§ Exercise: Each entry should appear in the answer exactly as written.

== Extracted information

(** C28: the topology built from a configuration without negative network costs
    answers for every configured pool: its route cost is between 0 and 5 (in
    particular finite, for the gateway is linked to it directly) and its
    affinity between 0 and 1, whatever the prompt. *)
Theorem topology_answers (read_text : string → result string) (config : ExperimentConfig)
    (t : TopologyService) (cl : ClusterSpec) (p : PoolSpec) (n : Z) :
  (∀ path contents s, read_text path = Ok contents → from_text contents = Ok s →
     Z.of_nat (length (gt_devices s)) <= 2 ^ 25) →
  _build_from_config read_text config = Ok t → Forall costs_ok (ec_clusters config) →
  cl ∈ ec_clusters config → p ∈ cs_pools cl → 0 <= n →
  ∃ r a, route_cost t (cs_cluster_id cl) (ps_pool_id p) = Ok r ∧
         pool_affinity t (cs_cluster_id cl) (ps_pool_id p) n = Ok a ∧
         (0.0 <= r)%float ∧ (r <= 5.0)%float ∧ (0.0 <= a)%float ∧ (a <= 1.0)%float.
Proof.
  intros Hf Hb Hc Hcl Hp Hn. destruct (build_spec read_text Hf config t Hb Hc) as [Hinv Hk].
  destruct (Hk cl Hcl) as [Hg Hw]. destruct (route_cost_range t _ p Hinv Hg (Hw p Hp)) as (r & Hr & R0 & R1).
  destruct (pool_affinity_range t _ _ n Hinv (proj1 (Hw p Hp)) Hn) as (a & Ha & A0 & A1).
  exists r, a. split; [exact Hr|]. split; [exact Ha|]. split; [exact R0|]. split; [exact R1|]. split; [exact A0|exact A1].
Qed.

(** ** At concrete inputs *)

(** The file system of the samples: one topology file. *)
Definition sample_files (path : string) : result string :=
  if String.eqb path "topo.txt" then Ok sample_topology else Err FileNotFoundError.

Lemma sample_files_small path contents s : sample_files path = Ok contents → from_text contents = Ok s →
  Z.of_nat (length (gt_devices s)) <= 2 ^ 25.
Proof.
  unfold sample_files. destruct (String.eqb path "topo.txt"); [|done]. intros [= <-] Hs.
  assert (H : match from_text sample_topology with
    | Ok s => (Z.of_nat (length (gt_devices s)) <=? 2 ^ 25) | Err _ => false end = true) by flit.
  rewrite Hs in H. by apply Z.leb_le.
Qed.

Definition sample_topology_service : TopologyService :=
  match _build_from_config sample_files (sample_config "least_queue") with
  | Ok t => t | Err _ => empty_topology end.

Lemma sample_builds : _build_from_config sample_files (sample_config "least_queue") = Ok sample_topology_service.
Proof. vm_compute. reflexivity. Qed.

Lemma sample_costs policy : Forall costs_ok (ec_clusters (sample_config policy)).
Proof. repeat (constructor; [repeat (constructor; [flit|]); constructor|]). constructor. Qed.

(** The far pool of the other cluster is two hops away. *)
Example two_hops :
  shortest_path_cost sample_topology_service "gateway:c0" "pool:c1:p0" = (0.0 + 0.4 + internal_cost "pcie-fabric")%float.
Proof. vm_compute. reflexivity. Qed.

Lemma shortest_path_optimal_witness :
  let r := shortest_path_cost sample_topology_service "gateway:c0" "pool:c1:p0" in
  r = PInf ∨ path (tp_adjacency sample_topology_service) "gateway:c0" "pool:c1:p0" r.
Proof.
  apply (shortest_path_optimal sample_topology_service "gateway:c0" "pool:c1:p0").
  apply ti_costs, (build_spec sample_files sample_files_small (sample_config "least_queue"));
    [exact sample_builds|apply sample_costs].
Defined.

Lemma topology_answers_witness : ∃ r a,
  route_cost sample_topology_service "c0" "p1" = Ok r ∧
  pool_affinity sample_topology_service "c0" "p1" 512 = Ok a ∧ (r <= 5.0)%float ∧ (a <= 1.0)%float.
Proof.
  destruct (topology_answers sample_files (sample_config "least_queue") sample_topology_service
    (sample_cluster "c0" "c1" (of_lit 0.4%float) (Some "topo.txt")
       [sample_spec "p0" "nvlink-mesh"; sample_spec "p1" "ethernet"]) (sample_spec "p1" "ethernet") 512)
    as (r & a & Hr & Ha & _ & R1 & _ & A1).
  - exact sample_files_small.
  - exact sample_builds.
  - apply sample_costs.
  - left.
  - right. left.
  - lia.
  - exists r, a. split; [exact Hr|]. split; [exact Ha|]. split; [exact R1|exact A1].
Defined.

====

§ Finished exercise:
(** C28: the topology built from a configuration without negative network costs
    answers for every configured pool: its route cost is between 0 and 5 (in
    particular finite, for the gateway is linked to it directly) and its
    affinity between 0 and 1, whatever the prompt. *)
Theorem topology_answers (read_text : string → result string) (config : ExperimentConfig)
    (t : TopologyService) (cl : ClusterSpec) (p : PoolSpec) (n : Z) :
  (∀ path contents s, read_text path = Ok contents → from_text contents = Ok s →
     Z.of_nat (length (gt_devices s)) <= 2 ^ 25) →
  _build_from_config read_text config = Ok t → Forall costs_ok (ec_clusters config) →
  cl ∈ ec_clusters config → p ∈ cs_pools cl → 0 <= n →
  ∃ r a, route_cost t (cs_cluster_id cl) (ps_pool_id p) = Ok r ∧
         pool_affinity t (cs_cluster_id cl) (ps_pool_id p) n = Ok a ∧
         (0.0 <= r)%float ∧ (r <= 5.0)%float ∧ (0.0 <= a)%float ∧ (a <= 1.0)%float.
Proof.
  intros Hf Hb Hc Hcl Hp Hn. destruct (build_spec read_text Hf config t Hb Hc) as [Hinv Hk].
  destruct (Hk cl Hcl) as [Hg Hw]. destruct (route_cost_range t _ p Hinv Hg (Hw p Hp)) as (r & Hr & R0 & R1).
  destruct (pool_affinity_range t _ _ n Hinv (proj1 (Hw p Hp)) Hn) as (a & Ha & A0 & A1).
  exists r, a. split; [exact Hr|]. split; [exact Ha|]. split; [exact R0|]. split; [exact R1|]. split; [exact A0|exact A1].
Qed.

(** ** At concrete inputs *)

(** The file system of the samples: one topology file. *)
Definition sample_files (path : string) : result string :=
  if String.eqb path "topo.txt" then Ok sample_topology else Err FileNotFoundError.

Lemma sample_files_small path contents s : sample_files path = Ok contents → from_text contents = Ok s →
  Z.of_nat (length (gt_devices s)) <= 2 ^ 25.
Proof.
  unfold sample_files. destruct (String.eqb path "topo.txt"); [|done]. intros [= <-] Hs.
  assert (H : match from_text sample_topology with
    | Ok s => (Z.of_nat (length (gt_devices s)) <=? 2 ^ 25) | Err _ => false end = true) by flit.
  rewrite Hs in H. by apply Z.leb_le.
Qed.

Definition sample_topology_service : TopologyService :=
  match _build_from_config sample_files (sample_config "least_queue") with
  | Ok t => t | Err _ => empty_topology end.

Lemma sample_builds : _build_from_config sample_files (sample_config "least_queue") = Ok sample_topology_service.
Proof. vm_compute. reflexivity. Qed.

Lemma sample_costs policy : Forall costs_ok (ec_clusters (sample_config policy)).
Proof. repeat (constructor; [repeat (constructor; [flit|]); constructor|]). constructor. Qed.

(** The far pool of the other cluster is two hops away. *)
Example two_hops :
  shortest_path_cost sample_topology_service "gateway:c0" "pool:c1:p0" = (0.0 + 0.4 + internal_cost "pcie-fabric")%float.
Proof. vm_compute. reflexivity. Qed.

Lemma shortest_path_optimal_witness :
  let r := shortest_path_cost sample_topology_service "gateway:c0" "pool:c1:p0" in
  r = PInf ∨ path (tp_adjacency sample_topology_service) "gateway:c0" "pool:c1:p0" r.
Proof.
  apply (shortest_path_optimal sample_topology_service "gateway:c0" "pool:c1:p0").
  apply ti_costs, (build_spec sample_files sample_files_small (sample_config "least_queue"));
    [exact sample_builds|apply sample_costs].
Defined.

Lemma topology_answers_witness : ∃ r a,
  route_cost sample_topology_service "c0" "p1" = Ok r ∧
  pool_affinity sample_topology_service "c0" "p1" 512 = Ok a ∧ (r <= 5.0)%float ∧ (a <= 1.0)%float.
Proof.
  destruct (topology_answers sample_files (sample_config "least_queue") sample_topology_service
    (sample_cluster "c0" "c1" (of_lit 0.4%float) (Some "topo.txt")
       [sample_spec "p0" "nvlink-mesh"; sample_spec "p1" "ethernet"]) (sample_spec "p1" "ethernet") 512)
    as (r & a & Hr & Ha & _ & R1 & _ & A1).
  - exact sample_files_small.
  - exact sample_builds.
  - apply sample_costs.
  - left.
  - right. left.
  - lia.
  - exists r, a. split; [exact Hr|]. split; [exact Ha|]. split; [exact R1|exact A1].
Defined.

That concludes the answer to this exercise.